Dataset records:
++++
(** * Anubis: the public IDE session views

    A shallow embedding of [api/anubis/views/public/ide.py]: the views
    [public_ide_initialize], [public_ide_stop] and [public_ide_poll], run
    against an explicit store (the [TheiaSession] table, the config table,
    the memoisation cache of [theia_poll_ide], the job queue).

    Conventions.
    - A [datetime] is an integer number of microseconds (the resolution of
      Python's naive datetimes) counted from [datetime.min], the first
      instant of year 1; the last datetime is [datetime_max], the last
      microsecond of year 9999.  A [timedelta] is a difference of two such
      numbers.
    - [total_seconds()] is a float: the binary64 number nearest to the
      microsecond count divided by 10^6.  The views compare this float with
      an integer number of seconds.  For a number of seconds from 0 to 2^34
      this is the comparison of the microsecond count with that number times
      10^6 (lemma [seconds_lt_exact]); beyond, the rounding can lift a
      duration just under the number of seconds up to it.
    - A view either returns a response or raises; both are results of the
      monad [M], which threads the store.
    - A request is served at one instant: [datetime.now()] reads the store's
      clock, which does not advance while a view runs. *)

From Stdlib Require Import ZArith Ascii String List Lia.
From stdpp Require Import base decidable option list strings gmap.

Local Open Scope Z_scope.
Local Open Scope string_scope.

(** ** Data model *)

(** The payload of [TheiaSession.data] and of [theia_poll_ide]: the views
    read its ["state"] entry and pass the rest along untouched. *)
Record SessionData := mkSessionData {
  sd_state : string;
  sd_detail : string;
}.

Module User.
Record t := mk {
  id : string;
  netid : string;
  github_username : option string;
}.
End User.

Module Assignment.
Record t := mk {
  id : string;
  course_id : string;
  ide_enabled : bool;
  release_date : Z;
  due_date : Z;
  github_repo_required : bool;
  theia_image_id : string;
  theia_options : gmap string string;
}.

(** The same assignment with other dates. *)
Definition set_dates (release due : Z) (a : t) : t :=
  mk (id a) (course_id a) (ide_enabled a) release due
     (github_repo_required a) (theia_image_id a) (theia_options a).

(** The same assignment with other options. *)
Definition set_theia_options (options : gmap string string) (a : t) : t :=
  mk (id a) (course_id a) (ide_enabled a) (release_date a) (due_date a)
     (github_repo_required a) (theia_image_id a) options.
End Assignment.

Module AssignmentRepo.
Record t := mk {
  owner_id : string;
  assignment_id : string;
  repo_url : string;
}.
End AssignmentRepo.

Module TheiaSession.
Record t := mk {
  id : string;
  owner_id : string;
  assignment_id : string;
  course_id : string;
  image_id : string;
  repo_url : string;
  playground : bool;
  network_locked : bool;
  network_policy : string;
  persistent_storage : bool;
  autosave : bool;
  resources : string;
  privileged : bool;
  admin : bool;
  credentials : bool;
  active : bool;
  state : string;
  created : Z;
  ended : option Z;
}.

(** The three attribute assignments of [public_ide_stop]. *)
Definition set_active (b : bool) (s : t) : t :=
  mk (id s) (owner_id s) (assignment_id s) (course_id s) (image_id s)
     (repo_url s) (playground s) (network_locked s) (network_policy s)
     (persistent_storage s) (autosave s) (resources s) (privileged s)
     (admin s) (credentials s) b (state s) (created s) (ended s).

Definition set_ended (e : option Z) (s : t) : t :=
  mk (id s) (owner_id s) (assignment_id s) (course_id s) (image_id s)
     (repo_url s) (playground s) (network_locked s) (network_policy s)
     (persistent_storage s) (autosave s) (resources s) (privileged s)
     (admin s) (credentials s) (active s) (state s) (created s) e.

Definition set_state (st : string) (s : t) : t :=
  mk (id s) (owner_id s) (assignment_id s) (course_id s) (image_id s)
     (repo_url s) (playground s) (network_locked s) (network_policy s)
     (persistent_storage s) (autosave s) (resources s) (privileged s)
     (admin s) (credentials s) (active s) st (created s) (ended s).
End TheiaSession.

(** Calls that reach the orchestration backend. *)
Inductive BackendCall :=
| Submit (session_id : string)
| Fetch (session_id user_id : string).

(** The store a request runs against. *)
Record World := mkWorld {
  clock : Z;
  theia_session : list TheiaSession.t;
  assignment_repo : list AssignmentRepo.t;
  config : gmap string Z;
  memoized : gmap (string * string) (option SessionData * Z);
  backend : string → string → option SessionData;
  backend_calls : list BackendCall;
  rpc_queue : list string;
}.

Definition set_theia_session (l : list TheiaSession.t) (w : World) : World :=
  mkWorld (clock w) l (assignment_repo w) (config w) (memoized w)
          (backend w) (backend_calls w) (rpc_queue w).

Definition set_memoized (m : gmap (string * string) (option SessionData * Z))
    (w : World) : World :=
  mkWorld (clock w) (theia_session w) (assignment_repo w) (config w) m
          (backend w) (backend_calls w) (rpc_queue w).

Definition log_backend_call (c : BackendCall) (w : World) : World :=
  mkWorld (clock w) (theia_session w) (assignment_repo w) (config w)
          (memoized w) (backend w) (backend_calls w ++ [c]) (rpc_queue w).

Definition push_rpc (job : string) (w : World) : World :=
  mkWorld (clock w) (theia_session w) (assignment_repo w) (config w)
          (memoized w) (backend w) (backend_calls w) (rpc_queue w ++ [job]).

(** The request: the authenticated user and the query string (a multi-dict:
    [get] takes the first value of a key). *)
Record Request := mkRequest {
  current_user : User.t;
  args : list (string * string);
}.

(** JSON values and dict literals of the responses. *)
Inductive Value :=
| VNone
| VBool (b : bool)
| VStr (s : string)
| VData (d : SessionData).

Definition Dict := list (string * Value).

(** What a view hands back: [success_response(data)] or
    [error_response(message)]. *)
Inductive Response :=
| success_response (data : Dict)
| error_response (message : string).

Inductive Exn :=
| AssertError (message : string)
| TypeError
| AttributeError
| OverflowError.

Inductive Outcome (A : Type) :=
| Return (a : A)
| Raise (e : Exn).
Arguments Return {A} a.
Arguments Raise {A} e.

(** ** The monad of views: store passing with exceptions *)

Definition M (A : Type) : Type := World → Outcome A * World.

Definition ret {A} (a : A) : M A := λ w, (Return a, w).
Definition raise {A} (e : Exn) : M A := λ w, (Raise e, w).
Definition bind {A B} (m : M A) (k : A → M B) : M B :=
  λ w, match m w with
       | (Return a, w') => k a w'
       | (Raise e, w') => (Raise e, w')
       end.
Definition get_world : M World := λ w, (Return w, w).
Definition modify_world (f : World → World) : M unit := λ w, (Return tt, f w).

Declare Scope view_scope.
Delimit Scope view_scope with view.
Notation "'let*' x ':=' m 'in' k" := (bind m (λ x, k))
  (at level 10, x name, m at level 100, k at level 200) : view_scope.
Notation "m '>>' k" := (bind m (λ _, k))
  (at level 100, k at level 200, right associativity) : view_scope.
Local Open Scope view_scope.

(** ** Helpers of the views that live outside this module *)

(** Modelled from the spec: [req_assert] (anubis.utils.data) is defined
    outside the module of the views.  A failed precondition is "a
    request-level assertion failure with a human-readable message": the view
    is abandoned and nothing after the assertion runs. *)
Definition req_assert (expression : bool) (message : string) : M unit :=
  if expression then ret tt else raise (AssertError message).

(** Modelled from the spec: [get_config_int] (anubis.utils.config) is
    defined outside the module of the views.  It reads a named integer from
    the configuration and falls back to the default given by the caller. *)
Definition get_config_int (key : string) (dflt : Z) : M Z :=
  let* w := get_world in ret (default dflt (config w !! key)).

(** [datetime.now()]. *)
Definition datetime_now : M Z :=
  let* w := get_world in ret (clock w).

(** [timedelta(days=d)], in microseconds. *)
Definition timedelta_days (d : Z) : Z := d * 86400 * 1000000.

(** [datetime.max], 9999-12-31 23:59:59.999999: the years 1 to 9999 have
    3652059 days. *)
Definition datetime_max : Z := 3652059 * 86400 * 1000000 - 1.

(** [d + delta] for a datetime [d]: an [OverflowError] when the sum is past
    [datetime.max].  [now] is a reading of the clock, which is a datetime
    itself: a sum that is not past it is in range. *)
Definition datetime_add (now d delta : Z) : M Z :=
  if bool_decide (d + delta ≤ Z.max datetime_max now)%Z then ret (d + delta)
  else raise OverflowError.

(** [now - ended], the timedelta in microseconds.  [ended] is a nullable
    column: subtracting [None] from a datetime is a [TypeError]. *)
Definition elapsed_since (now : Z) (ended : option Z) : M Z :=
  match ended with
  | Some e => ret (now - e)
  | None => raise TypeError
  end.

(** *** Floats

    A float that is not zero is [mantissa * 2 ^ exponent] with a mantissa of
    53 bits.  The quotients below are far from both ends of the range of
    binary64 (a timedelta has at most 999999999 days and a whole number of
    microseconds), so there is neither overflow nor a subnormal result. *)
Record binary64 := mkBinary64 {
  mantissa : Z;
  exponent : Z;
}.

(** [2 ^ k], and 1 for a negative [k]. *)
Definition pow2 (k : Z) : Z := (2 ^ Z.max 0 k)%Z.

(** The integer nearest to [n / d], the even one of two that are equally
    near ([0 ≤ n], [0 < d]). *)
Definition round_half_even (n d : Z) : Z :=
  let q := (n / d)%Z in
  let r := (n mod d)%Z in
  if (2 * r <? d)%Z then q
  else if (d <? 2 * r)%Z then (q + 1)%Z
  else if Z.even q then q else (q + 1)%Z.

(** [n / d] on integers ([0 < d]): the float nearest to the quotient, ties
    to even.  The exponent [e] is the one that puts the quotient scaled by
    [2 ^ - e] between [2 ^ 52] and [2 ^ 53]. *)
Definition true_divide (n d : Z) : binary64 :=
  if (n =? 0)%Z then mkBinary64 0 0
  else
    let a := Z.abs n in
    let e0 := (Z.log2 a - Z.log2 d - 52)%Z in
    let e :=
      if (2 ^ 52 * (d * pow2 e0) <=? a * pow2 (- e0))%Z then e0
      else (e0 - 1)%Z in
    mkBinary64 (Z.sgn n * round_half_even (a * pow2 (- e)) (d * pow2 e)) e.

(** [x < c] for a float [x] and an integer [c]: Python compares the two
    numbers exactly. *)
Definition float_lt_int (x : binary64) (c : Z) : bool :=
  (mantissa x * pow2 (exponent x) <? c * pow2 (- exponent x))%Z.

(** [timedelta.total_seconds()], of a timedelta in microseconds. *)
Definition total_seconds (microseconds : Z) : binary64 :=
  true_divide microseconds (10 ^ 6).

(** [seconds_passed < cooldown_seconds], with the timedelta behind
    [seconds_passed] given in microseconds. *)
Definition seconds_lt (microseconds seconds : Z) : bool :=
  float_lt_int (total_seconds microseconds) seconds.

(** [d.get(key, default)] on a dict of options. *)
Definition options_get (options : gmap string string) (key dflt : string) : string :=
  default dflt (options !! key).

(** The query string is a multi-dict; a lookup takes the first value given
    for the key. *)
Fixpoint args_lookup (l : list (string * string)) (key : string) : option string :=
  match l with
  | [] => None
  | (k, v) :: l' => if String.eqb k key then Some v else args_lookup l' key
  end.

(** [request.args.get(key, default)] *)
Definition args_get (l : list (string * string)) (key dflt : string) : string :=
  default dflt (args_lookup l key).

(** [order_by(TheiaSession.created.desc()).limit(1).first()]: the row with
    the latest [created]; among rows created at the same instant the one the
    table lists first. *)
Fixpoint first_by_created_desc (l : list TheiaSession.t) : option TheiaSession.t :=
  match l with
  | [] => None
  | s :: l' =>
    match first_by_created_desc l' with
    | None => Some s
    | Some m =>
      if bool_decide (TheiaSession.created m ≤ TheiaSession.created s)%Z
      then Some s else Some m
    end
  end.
++++
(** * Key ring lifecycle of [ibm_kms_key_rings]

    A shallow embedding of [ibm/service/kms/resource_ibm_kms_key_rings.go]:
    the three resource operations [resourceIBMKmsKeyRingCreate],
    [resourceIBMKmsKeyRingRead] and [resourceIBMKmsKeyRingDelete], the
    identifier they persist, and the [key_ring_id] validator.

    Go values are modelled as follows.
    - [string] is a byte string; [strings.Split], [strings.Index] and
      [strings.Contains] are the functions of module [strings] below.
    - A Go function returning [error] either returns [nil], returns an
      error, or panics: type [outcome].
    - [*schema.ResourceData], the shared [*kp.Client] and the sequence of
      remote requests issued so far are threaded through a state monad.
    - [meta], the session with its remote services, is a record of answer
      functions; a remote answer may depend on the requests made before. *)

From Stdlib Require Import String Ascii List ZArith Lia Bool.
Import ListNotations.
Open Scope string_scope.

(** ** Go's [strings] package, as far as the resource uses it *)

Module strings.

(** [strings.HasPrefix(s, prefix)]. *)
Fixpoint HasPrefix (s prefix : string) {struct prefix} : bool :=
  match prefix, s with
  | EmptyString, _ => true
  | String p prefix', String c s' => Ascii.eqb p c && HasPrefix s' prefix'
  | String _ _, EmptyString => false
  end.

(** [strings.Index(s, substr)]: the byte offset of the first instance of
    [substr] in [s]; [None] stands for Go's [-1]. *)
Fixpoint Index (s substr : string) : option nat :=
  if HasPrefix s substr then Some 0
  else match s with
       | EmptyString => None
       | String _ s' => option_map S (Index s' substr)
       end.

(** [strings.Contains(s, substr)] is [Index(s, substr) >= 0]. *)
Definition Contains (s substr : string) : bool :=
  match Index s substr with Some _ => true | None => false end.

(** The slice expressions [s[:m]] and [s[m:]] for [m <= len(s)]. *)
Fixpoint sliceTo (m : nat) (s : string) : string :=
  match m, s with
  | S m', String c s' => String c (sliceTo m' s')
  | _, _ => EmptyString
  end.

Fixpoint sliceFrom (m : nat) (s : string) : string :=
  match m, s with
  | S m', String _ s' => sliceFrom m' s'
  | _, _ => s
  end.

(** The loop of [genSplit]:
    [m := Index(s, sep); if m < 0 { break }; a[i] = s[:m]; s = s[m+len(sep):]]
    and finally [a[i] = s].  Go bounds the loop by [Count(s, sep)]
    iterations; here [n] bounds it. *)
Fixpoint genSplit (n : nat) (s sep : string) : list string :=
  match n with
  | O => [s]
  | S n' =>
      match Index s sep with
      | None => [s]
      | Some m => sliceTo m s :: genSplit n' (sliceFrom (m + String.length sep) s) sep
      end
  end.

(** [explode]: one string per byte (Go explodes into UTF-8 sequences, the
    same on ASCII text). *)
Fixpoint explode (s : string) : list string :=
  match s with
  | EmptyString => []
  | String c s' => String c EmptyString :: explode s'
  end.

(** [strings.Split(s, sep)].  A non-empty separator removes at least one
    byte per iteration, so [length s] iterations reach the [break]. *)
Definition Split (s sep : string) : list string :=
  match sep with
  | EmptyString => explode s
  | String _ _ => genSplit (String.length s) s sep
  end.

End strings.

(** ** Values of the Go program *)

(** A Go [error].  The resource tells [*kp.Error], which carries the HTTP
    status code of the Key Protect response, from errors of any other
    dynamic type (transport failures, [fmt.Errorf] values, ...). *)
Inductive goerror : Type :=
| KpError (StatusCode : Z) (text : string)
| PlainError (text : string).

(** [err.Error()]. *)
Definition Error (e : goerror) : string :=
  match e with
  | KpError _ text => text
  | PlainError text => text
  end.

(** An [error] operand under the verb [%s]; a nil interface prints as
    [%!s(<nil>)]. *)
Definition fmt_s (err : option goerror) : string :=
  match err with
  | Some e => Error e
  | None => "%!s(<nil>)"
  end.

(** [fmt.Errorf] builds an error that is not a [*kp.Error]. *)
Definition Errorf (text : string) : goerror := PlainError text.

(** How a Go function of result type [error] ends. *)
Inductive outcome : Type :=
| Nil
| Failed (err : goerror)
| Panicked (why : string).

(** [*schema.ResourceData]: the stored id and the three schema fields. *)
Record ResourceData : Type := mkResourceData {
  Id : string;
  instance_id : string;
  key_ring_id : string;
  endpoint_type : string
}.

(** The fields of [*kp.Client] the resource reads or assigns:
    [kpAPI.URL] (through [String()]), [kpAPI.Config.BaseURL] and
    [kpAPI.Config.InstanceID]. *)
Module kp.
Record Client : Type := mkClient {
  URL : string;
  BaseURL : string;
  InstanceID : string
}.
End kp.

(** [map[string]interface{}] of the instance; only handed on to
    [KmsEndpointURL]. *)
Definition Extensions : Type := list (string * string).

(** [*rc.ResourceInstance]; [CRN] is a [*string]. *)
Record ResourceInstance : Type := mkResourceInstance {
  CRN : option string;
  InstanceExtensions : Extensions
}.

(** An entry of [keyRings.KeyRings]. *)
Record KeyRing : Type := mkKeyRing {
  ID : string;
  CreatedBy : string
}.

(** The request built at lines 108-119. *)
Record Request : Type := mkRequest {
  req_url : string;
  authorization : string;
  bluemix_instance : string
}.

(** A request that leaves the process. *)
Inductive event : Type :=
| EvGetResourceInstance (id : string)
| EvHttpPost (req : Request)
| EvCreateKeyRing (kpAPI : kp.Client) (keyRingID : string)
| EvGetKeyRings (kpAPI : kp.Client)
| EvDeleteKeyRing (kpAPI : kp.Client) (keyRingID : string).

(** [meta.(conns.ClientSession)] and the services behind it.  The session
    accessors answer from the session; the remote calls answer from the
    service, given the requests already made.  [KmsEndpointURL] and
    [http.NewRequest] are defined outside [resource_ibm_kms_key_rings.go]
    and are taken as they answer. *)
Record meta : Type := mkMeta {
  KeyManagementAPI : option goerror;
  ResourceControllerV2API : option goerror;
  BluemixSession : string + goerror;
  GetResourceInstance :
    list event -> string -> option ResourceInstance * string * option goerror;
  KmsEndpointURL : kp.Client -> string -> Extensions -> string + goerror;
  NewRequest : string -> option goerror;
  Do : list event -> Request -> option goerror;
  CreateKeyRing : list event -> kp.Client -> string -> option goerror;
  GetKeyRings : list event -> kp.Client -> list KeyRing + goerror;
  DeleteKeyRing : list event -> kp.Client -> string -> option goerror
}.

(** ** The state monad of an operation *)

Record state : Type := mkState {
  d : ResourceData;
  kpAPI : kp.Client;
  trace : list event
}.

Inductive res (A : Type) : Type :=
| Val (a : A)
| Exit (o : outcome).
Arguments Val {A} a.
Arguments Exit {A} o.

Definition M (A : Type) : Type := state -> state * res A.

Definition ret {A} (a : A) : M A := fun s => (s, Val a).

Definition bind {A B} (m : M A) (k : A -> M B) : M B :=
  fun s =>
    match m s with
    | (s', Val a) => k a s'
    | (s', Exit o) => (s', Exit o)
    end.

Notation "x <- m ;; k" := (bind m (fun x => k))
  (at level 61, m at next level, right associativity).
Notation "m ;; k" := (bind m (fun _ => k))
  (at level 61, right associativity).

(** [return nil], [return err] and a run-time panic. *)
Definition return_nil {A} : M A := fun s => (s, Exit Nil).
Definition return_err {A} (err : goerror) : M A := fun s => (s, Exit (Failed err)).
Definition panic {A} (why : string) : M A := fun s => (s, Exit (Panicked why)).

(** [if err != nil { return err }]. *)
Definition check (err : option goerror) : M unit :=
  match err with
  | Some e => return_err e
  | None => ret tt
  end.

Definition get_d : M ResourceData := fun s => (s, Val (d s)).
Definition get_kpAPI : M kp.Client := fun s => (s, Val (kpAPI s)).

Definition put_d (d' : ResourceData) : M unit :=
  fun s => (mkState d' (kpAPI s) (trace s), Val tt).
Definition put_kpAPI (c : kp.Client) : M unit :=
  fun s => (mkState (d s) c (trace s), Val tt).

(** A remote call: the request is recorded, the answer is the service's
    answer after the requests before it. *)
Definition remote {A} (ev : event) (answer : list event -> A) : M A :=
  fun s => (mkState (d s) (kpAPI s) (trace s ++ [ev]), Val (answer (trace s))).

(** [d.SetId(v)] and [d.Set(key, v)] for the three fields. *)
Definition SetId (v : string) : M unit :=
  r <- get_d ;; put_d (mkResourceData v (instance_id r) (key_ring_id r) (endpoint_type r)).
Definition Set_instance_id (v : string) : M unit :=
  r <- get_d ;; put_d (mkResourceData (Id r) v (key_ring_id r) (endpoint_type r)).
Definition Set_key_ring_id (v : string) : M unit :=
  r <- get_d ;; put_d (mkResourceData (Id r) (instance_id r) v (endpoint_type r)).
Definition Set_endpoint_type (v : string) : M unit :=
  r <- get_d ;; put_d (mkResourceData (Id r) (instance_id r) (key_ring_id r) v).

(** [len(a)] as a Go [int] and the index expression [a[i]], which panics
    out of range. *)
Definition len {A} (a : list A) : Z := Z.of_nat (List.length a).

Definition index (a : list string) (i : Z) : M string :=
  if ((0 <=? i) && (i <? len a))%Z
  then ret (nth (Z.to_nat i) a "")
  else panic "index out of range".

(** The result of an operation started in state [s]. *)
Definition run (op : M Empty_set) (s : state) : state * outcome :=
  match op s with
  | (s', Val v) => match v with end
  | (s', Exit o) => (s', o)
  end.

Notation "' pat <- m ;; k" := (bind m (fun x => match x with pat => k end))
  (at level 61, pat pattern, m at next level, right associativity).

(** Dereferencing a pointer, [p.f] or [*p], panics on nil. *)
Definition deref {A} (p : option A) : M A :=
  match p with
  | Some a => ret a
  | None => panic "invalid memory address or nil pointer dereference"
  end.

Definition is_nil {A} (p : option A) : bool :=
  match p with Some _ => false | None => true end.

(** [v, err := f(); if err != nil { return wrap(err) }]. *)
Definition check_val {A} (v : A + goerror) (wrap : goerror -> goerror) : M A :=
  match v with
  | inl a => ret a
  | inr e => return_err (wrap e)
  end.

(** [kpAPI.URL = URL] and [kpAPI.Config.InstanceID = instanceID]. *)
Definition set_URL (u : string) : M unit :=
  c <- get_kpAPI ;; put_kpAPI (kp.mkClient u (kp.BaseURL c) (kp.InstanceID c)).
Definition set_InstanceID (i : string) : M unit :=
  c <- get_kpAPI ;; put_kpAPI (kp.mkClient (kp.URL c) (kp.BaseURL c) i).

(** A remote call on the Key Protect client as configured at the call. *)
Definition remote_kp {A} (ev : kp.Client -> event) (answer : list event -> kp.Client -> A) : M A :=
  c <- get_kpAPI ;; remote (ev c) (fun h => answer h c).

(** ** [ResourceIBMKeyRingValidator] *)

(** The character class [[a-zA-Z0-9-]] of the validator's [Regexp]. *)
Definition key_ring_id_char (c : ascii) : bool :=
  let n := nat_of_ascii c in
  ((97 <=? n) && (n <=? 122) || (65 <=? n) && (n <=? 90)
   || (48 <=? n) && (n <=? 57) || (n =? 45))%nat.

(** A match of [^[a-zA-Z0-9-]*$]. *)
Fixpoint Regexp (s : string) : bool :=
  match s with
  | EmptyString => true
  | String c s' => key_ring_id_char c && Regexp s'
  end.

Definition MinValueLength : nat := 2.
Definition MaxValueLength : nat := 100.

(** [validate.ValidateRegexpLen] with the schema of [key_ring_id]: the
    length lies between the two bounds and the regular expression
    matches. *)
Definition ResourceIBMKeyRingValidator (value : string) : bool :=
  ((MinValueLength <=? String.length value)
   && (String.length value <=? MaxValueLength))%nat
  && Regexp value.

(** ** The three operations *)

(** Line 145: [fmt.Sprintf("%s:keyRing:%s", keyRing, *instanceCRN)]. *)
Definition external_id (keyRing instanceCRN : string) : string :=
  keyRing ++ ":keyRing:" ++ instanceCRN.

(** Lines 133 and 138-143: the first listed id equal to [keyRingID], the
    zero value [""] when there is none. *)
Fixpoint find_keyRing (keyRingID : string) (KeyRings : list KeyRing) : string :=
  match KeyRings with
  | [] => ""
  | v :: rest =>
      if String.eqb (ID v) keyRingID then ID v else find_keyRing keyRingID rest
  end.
++++
TO DO: The response must hold only the lines above from the line with "(** * Anubis: the public IDE session views" through the line with "- [total_seconds()] is", each copied exactly, both ends kept.

EXERCISE SOLUTION:
(** * Anubis: the public IDE session views

    A shallow embedding of [api/anubis/views/public/ide.py]: the views
    [public_ide_initialize], [public_ide_stop] and [public_ide_poll], run
    against an explicit store (the [TheiaSession] table, the config table,
    the memoisation cache of [theia_poll_ide], the job queue).

    Conventions.
    - A [datetime] is an integer number of microseconds (the resolution of
      Python's naive datetimes) counted from [datetime.min], the first
      instant of year 1; the last datetime is [datetime_max], the last
      microsecond of year 9999.  A [timedelta] is a difference of two such
      numbers.
    - [total_seconds()] is a float: the binary64 number nearest to the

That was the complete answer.